Exercise aim -
Write out exactly the lines below that run from the one containing "From stdpp Require Import base list strings." through the one containing "Definition repl : list", both included, with no other lines.
= = = =
(* ===== verification/Utf8.v ===== *)
(** * Text for WebSocket clients: [sanitize_utf8] of [ircd/websocket.c]

    A text frame has to be UTF-8, an IRC line need not be.  The specification is the
    encoding of Unicode scalar values ([utf8_encode]); the theorems say that what is sent
    is always the encoding of a sequence of scalar values, and that what was one already is
    sent as it is. *)

From stdpp Require Import base list strings.
From Stdlib Require Import ZArith Lia Ascii.
From S2P Require Import Prelude.

Local Open Scope ircu_scope.
Local Open Scope Z_scope.

(** [c >= lo && c <= hi] *)
Definition within (lo hi c : Z) : bool := (lo <=? c) && (c <=? hi).
Abbreviation continuation := (within 0x80 0xBF).

Definition ok2 (c0 c1 : Z) : bool := continuation c1.
Definition ok3 (c0 c1 c2 : Z) : bool :=
  if c0 =? 0xE0 then within 0xA0 0xBF c1 && continuation c2
  else if within 0xE1 0xEC c0 then continuation c1 && continuation c2
  else if c0 =? 0xED then within 0x80 0x9F c1 && continuation c2
  else continuation c1 && continuation c2.
Definition ok4 (c0 c1 c2 c3 : Z) : bool :=
  if c0 =? 0xF0 then within 0x90 0xBF c1 && continuation c2 && continuation c3
  else if within 0xF1 0xF3 c0 then continuation c1 && continuation c2 && continuation c3
  else within 0x80 0x8F c1 && continuation c2 && continuation c3.

(** [PUT_REPL]'s U+FFFD *)
Definition repl : list ascii := [char_of 0xEF; char_of 0xBF; char_of 0xBD].

(** [if (o + n > outsz) return o; out[o++] = ...;] *)
Definition put_bytes (outsz o : nat) (s : list ascii) (go : nat -> list ascii) : list ascii :=
  if (outsz <? o + length s)%nat then [] else s ++ go (o + length s)%nat.

(** The loop from an input position with [o] bytes written; the result is what is written
    from there on. *)
Fixpoint sanitize_loop (outsz : nat) (l : list ascii) (o : nat) : list ascii :=
  match l with
  | [] => []
  | x0 :: l1 =>
      let c0 := uchar x0 in
      let bad := put_bytes outsz o repl (sanitize_loop outsz l1) in
      if c0 <=? 0x7F then put_bytes outsz o [x0] (sanitize_loop outsz l1)
      else if within 0xC2 0xDF c0 then
        match l1 with
        | x1 :: l2 => if ok2 c0 (uchar x1) then put_bytes outsz o [x0; x1] (sanitize_loop outsz l2) else bad
        | _ => bad
        end
      else if within 0xE0 0xEF c0 then
        match l1 with
        | x1 :: x2 :: l3 =>
            if ok3 c0 (uchar x1) (uchar x2) then put_bytes outsz o [x0; x1; x2] (sanitize_loop outsz l3) else bad
        | _ => bad
        end
      else if within 0xF0 0xF4 c0 then
        match l1 with
        | x1 :: x2 :: x3 :: l4 =>
            if ok4 c0 (uchar x1) (uchar x2) (uchar x3) then put_bytes outsz o [x0; x1; x2; x3] (sanitize_loop outsz l4) else bad
        | _ => bad
        end
      else bad
  end.

Definition sanitize_utf8 (inp : list ascii) (outsz : nat) : list ascii := sanitize_loop outsz inp 0.

(** ** The encoding of scalar values (RFC 3629) *)
Definition scalar (u : Z) : Prop := 0 <= u <= 0x10FFFF /\ ~ (0xD800 <= u <= 0xDFFF).

Definition utf8_encode (u : Z) : list ascii :=
  if u <? 0x80 then [char_of u]
  else if u <? 0x800 then [char_of (0xC0 + u / 64); char_of (0x80 + u mod 64)]
  else if u <? 0x10000 then [char_of (0xE0 + u / 4096); char_of (0x80 + u / 64 mod 64); char_of (0x80 + u mod 64)]
  else [char_of (0xF0 + u / 262144); char_of (0x80 + u / 4096 mod 64); char_of (0x80 + u / 64 mod 64); char_of (0x80 + u mod 64)].

Definition utf8_text (us : list Z) : list ascii := concat (map utf8_encode us).
Definition valid_utf8 (s : list ascii) : Prop := exists us, Forall scalar us /\ s = utf8_text us.

Lemma valid_nil : valid_utf8 [].
Proof. by exists []. Qed.

Lemma valid_cons (u : Z) (s : list ascii) : scalar u -> valid_utf8 s -> valid_utf8 (utf8_encode u ++ s).
Proof. intros S (us & F & ->). exists (u :: us). split; [by constructor|done]. Qed.

(** ** One character *)
Lemma within_iff (lo hi c : Z) : within lo hi c = true <-> lo <= c <= hi.
Proof. unfold within. rewrite andb_true_iff, Z.leb_le, Z.leb_le. done. Qed.
Lemma within_not (lo hi c : Z) : within lo hi c = false <-> ~ lo <= c <= hi.
Proof. rewrite <- within_iff. destruct (within lo hi c); split; congruence. Qed.

Ltac ranges := repeat match goal with
  | H : (_ && _) = true |- _ => apply andb_true_iff in H; destruct H
  | H : within _ _ _ = true |- _ => apply within_iff in H
  | H : within _ _ _ = false |- _ => apply within_not in H
  end; reflect.

Lemma char_is (x : ascii) (z : Z) : uchar x = z -> char_of z = x.
Proof. intros <-. apply char_of_uchar. Qed.

Lemma encode1 (x : ascii) : uchar x <= 0x7F -> scalar (uchar x) /\ utf8_encode (uchar x) = [x].
Proof.
  intros H. pose proof (uchar_bounds x). split; [unfold scalar; lia|]. unfold utf8_encode.
  rewrite (proj2 (Z.ltb_lt _ _)) by lia. by rewrite char_of_uchar.
Qed.

Lemma encode2 (x0 x1 : ascii) : within 0xC2 0xDF (uchar x0) = true -> ok2 (uchar x0) (uchar x1) = true ->
  exists u, scalar u /\ utf8_encode u = [x0; x1].
Proof.
  unfold ok2. intros H0 H1. ranges. exists ((uchar x0 - 0xC0) * 64 + (uchar x1 - 0x80)). split; [unfold scalar; lia|].
  unfold utf8_encode. rewrite (proj2 (Z.ltb_ge _ _)) by lia. rewrite (proj2 (Z.ltb_lt _ _)) by lia.
  repeat f_equal; apply char_is; Z.to_euclidean_division_equations; lia.
Qed.

Lemma encode3 (x0 x1 x2 : ascii) : within 0xE0 0xEF (uchar x0) = true -> ok3 (uchar x0) (uchar x1) (uchar x2) = true ->
  exists u, scalar u /\ utf8_encode u = [x0; x1; x2].
Proof.
  intros H0 H1. exists ((uchar x0 - 0xE0) * 4096 + (uchar x1 - 0x80) * 64 + (uchar x2 - 0x80)).
  assert (0x80 <= uchar x1 <= 0xBF /\ 0x80 <= uchar x2 <= 0xBF /\ (uchar x0 = 0xE0 -> 0xA0 <= uchar x1) /\ (uchar x0 = 0xED -> uchar x1 <= 0x9F)) as (A & B & C & D).
  { unfold ok3 in H1. repeat case_if_in H1; ranges; lia. }
  ranges. split; [unfold scalar; lia|].
  unfold utf8_encode. rewrite !(proj2 (Z.ltb_ge _ _)) by lia. rewrite (proj2 (Z.ltb_lt _ _)) by lia.
  repeat f_equal; apply char_is; Z.to_euclidean_division_equations; lia.
Qed.

Lemma encode4 (x0 x1 x2 x3 : ascii) : within 0xF0 0xF4 (uchar x0) = true -> ok4 (uchar x0) (uchar x1) (uchar x2) (uchar x3) = true ->
  exists u, scalar u /\ utf8_encode u = [x0; x1; x2; x3].
Proof.
  intros H0 H1. exists ((uchar x0 - 0xF0) * 262144 + (uchar x1 - 0x80) * 4096 + (uchar x2 - 0x80) * 64 + (uchar x3 - 0x80)).
  assert (0x80 <= uchar x1 <= 0xBF /\ 0x80 <= uchar x2 <= 0xBF /\ 0x80 <= uchar x3 <= 0xBF /\ (uchar x0 = 0xF0 -> 0x90 <= uchar x1) /\ (uchar x0 = 0xF4 -> uchar x1 <= 0x8F)) as (A & B & B' & C & D).
  { unfold ok4 in H1. repeat case_if_in H1; ranges; lia. }
  ranges. split; [unfold scalar; lia|].
  unfold utf8_encode. rewrite !(proj2 (Z.ltb_ge _ _)) by lia.
  repeat f_equal; apply char_is; Z.to_euclidean_division_equations; lia.
Qed.

Lemma repl_encoded : scalar 0xFFFD /\ utf8_encode 0xFFFD = repl.
Proof. split; [unfold scalar; lia|reflexivity]. Qed.

(** ** What the loop takes off the front *)
Definition lead (l : list ascii) : option nat :=
  match l with
  | [] => None
  | x0 :: l1 =>
      let c0 := uchar x0 in
      if c0 <=? 0x7F then Some 1%nat
      else if within 0xC2 0xDF c0 then
        match l1 with x1 :: _ => if ok2 c0 (uchar x1) then Some 2%nat else None | _ => None end
      else if within 0xE0 0xEF c0 then
        match l1 with x1 :: x2 :: _ => if ok3 c0 (uchar x1) (uchar x2) then Some 3%nat else None | _ => None end
      else if within 0xF0 0xF4 c0 then
        match l1 with x1 :: x2 :: x3 :: _ => if ok4 c0 (uchar x1) (uchar x2) (uchar x3) then Some 4%nat else None | _ => None end
      else None
  end.

Lemma loop_step (outsz o : nat) (x0 : ascii) (l1 : list ascii) :
  sanitize_loop outsz (x0 :: l1) o =
    match lead (x0 :: l1) with
    | Some n => put_bytes outsz o (take n (x0 :: l1)) (sanitize_loop outsz (drop n (x0 :: l1)))
    | None => put_bytes outsz o repl (sanitize_loop outsz l1)
    end.
Proof. cbn [sanitize_loop lead]. destruct l1 as [|x1 [|x2 [|x3 l4]]]; cbv zeta; repeat case_match; simplify_eq; try done. Qed.

Lemma lead_encoded (l : list ascii) (n : nat) : lead l = Some n -> exists u, scalar u /\ take n l = utf8_encode u /\ (1 <= n <= length l)%nat.
Proof.
  destruct l as [|x0 l1]; [done|]. unfold lead. intros H. repeat case_match; simplify_eq; reflect.
  - destruct (encode1 x0) as (S & E); [done|]. exists (uchar x0). cbn. split; [done|]. split; [done|lia].
  - destruct (encode2 x0 a) as (u & S & E); [done|done|]. exists u. cbn. split; [done|]. split; [done|lia].
  - destruct (encode3 x0 a a0) as (u & S & E); [done|done|]. exists u. cbn. split; [done|]. split; [done|lia].
  - destruct (encode4 x0 a a0 a1) as (u & S & E); [done|done|]. exists u. cbn. split; [done|]. split; [done|lia].
Qed.

Lemma encoded_lead (u : Z) (r : list ascii) : scalar u -> lead (utf8_encode u ++ r) = Some (length (utf8_encode u)).
Proof.
  intros [B S]. unfold utf8_encode. repeat case_if; reflect; cbn [app lead length]; rewrite !uchar_char_of by (Z.to_euclidean_division_equations; lia).
  - by rewrite (proj2 (Z.leb_le _ _)) by lia.
  - rewrite (proj2 (Z.leb_gt _ _)) by (Z.to_euclidean_division_equations; lia).
    rewrite (proj2 (within_iff 0xC2 0xDF _)) by (Z.to_euclidean_division_equations; lia).
    unfold ok2. by rewrite (proj2 (within_iff _ _ _)) by (Z.to_euclidean_division_equations; lia).
  - rewrite (proj2 (Z.leb_gt _ _)) by (Z.to_euclidean_division_equations; lia).
    rewrite (proj2 (within_not 0xC2 0xDF _)) by (Z.to_euclidean_division_equations; lia).
    rewrite (proj2 (within_iff 0xE0 0xEF _)) by (Z.to_euclidean_division_equations; lia).
    assert (ok3 (0xE0 + u / 4096) (0x80 + u / 64 mod 64) (0x80 + u mod 64) = true) as ->; [|done].
    unfold ok3. repeat case_if; ranges; apply andb_true_iff; split; apply within_iff; Z.to_euclidean_division_equations; lia.
  - rewrite (proj2 (Z.leb_gt _ _)) by (Z.to_euclidean_division_equations; lia).
    rewrite (proj2 (within_not 0xC2 0xDF _)) by (Z.to_euclidean_division_equations; lia).
    rewrite (proj2 (within_not 0xE0 0xEF _)) by (Z.to_euclidean_division_equations; lia).
    rewrite (proj2 (within_iff 0xF0 0xF4 _)) by (Z.to_euclidean_division_equations; lia).
    assert (ok4 (0xF0 + u / 262144) (0x80 + u / 4096 mod 64) (0x80 + u / 64 mod 64) (0x80 + u mod 64) = true) as ->; [|done].
    unfold ok4. repeat case_if; ranges; rewrite !andb_true_iff, !within_iff; Z.to_euclidean_division_equations; lia.
Qed.

(** ** The specification: characters are kept, every other byte is replaced. *)
Inductive reading : list ascii -> list ascii -> Prop :=
| read_nil : reading [] []
| read_char (u : Z) (l o : list ascii) : scalar u -> reading l o -> reading (utf8_encode u ++ l) (utf8_encode u ++ o)
| read_bad (x : ascii) (l o : list ascii) : (forall u r, scalar u -> x :: l <> utf8_encode u ++ r) -> reading l o -> reading (x :: l) (repl ++ o).

(** Every line has one reading. *)
Lemma reading_unique (l o1 o2 : list ascii) : reading l o1 -> reading l o2 -> o1 = o2.
Proof.
  intros R. revert o2. induction R as [|u l o S R IH|x l o N R IH]; intros o2 R2.
  - inversion R2 as [|u l o S R E1 E2|]; [done|]. apply app_eq_nil in E1 as [E _]. apply (f_equal length) in E. unfold utf8_encode in E. repeat case_if_in E; cbn in E; lia.
  - inversion R2 as [E|u2 l2 o3 S2 R3 E1 E2|x l2 o3 N R3 E1 E2]; subst.
    + symmetry in E. apply app_eq_nil in E as [E _]. apply (f_equal length) in E. unfold utf8_encode in E. repeat case_if_in E; cbn in E; lia.
    + pose proof (encoded_lead u l S) as L1. rewrite <- E1, encoded_lead in L1 by done. injection L1 as L1. apply app_inj_1 in E1 as [E1 ->]; [|done]. rewrite E1. by rewrite (IH o3).
    + by destruct (N u l S).
  - inversion R2 as [|u2 l2 o3 S2 R3 E1 E2|x2 l2 o3 N2 R3 E1 E2]; subst.
    + by destruct (N u2 l2 S2).
    + by rewrite (IH o3).
Qed.

Lemma loop_reading (outsz n : nat) : forall l o, (length l <= n)%nat -> (o + 3 * length l <= outsz)%nat ->
  reading l (sanitize_loop outsz l o) /\ (length (sanitize_loop outsz l o) <= 3 * length l)%nat.
Proof.
  induction n as [|n IH]; intros l o Ln Lo; (destruct l as [|x0 l1]; [split; [constructor|cbn; lia]|]); [cbn in Ln; lia|].
  cbn [length] in Ln, Lo. rewrite loop_step. destruct (lead (x0 :: l1)) as [k|] eqn:L.
  - pose proof (lead_encoded _ _ L) as (u & S & E & [K1 K2]). cbn [length] in K2. unfold put_bytes.
    assert (length (take k (x0 :: l1)) = k) as Lk by (rewrite length_take; cbn [length]; lia). rewrite Lk.
    rewrite (proj2 (Nat.ltb_ge _ _)) by lia. destruct (IH (drop k (x0 :: l1)) (o + k)%nat) as [R Le]; [rewrite length_drop; cbn [length]; lia|rewrite length_drop; cbn [length]; lia|].
    split; [|rewrite length_app, Lk; rewrite length_drop in Le; cbn [length] in *; lia].
    rewrite <- (take_drop k (x0 :: l1)) at 1. rewrite E. by apply read_char.
  - unfold put_bytes. change (length repl) with 3%nat. rewrite (proj2 (Nat.ltb_ge _ _)) by lia.
    destruct (IH l1 (o + 3)%nat) as [R Le]; [lia|lia|]. split; [|rewrite length_app; change (length repl) with 3%nat; cbn [length]; lia].
    apply read_bad; [|done]. intros u r S E. rewrite E, encoded_lead in L by done. done.
Qed.

Lemma loop_valid (outsz n : nat) : forall l o, (length l <= n)%nat -> (o <= outsz)%nat ->
  valid_utf8 (sanitize_loop outsz l o) /\ (o + length (sanitize_loop outsz l o) <= outsz)%nat.
Proof.
  induction n as [|n IH]; intros l o Ln Lo; (destruct l as [|x0 l1]; [split; [apply valid_nil|cbn; lia]|]); [cbn in Ln; lia|].
  cbn [length] in Ln. rewrite loop_step.
  assert (forall s r u, s = utf8_encode u -> scalar u -> (length r <= n)%nat -> valid_utf8 (put_bytes outsz o s (sanitize_loop outsz r)) /\ (o + length (put_bytes outsz o s (sanitize_loop outsz r)) <= outsz)%nat) as Put.
  { intros s r u -> S Lr. unfold put_bytes. destruct (Nat.ltb_spec outsz (o + length (utf8_encode u))); [split; [apply valid_nil|cbn; lia]|].
    destruct (IH r (o + length (utf8_encode u))%nat) as [V Le]; [done|done|]. split; [by apply valid_cons|rewrite length_app; lia]. }
  destruct (lead (x0 :: l1)) as [k|] eqn:L.
  - pose proof (lead_encoded _ _ L) as (u & S & E & [K1 K2]). apply (Put _ _ u); [done|done|]. rewrite length_drop. cbn [length]. lia.
  - destruct repl_encoded as [S E]. apply (Put _ _ 0xFFFD); [done|done|lia].
Qed.

Lemma reading_valid (us : list Z) : Forall scalar us -> reading (utf8_text us) (utf8_text us).
Proof. induction 1 as [|u us S F IH]; [constructor|]. unfold utf8_text. cbn [map concat]. by apply read_char. Qed.

(** What is sent never leaves the buffer and is valid; with three bytes for each byte of the
    line it is the reading of the line. *)
Lemma sanitize_spec (inp : list ascii) (outsz : nat) :
  (valid_utf8 (sanitize_utf8 inp outsz) /\ (length (sanitize_utf8 inp outsz) <= outsz)%nat) /\
  ((3 * length inp <= outsz)%nat -> reading inp (sanitize_utf8 inp outsz) /\ (length (sanitize_utf8 inp outsz) <= 3 * length inp)%nat).
Proof.
  unfold sanitize_utf8. split; [apply (loop_valid outsz (length inp)); lia|]. intros L. apply (loop_reading outsz (length inp)); lia.
Qed.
= = = =
Written answer -
From stdpp Require Import base list strings.
From Stdlib Require Import ZArith Lia Ascii.
From S2P Require Import Prelude.

Local Open Scope ircu_scope.
Local Open Scope Z_scope.

(** [c >= lo && c <= hi] *)
Definition within (lo hi c : Z) : bool := (lo <=? c) && (c <=? hi).
Abbreviation continuation := (within 0x80 0xBF).

Definition ok2 (c0 c1 : Z) : bool := continuation c1.
Definition ok3 (c0 c1 c2 : Z) : bool :=
  if c0 =? 0xE0 then within 0xA0 0xBF c1 && continuation c2
  else if within 0xE1 0xEC c0 then continuation c1 && continuation c2
  else if c0 =? 0xED then within 0x80 0x9F c1 && continuation c2
  else continuation c1 && continuation c2.
Definition ok4 (c0 c1 c2 c3 : Z) : bool :=
  if c0 =? 0xF0 then within 0x90 0xBF c1 && continuation c2 && continuation c3
  else if within 0xF1 0xF3 c0 then continuation c1 && continuation c2 && continuation c3
  else within 0x80 0x8F c1 && continuation c2 && continuation c3.

(** [PUT_REPL]'s U+FFFD *)
Definition repl : list ascii := [char_of 0xEF; char_of 0xBF; char_of 0xBD].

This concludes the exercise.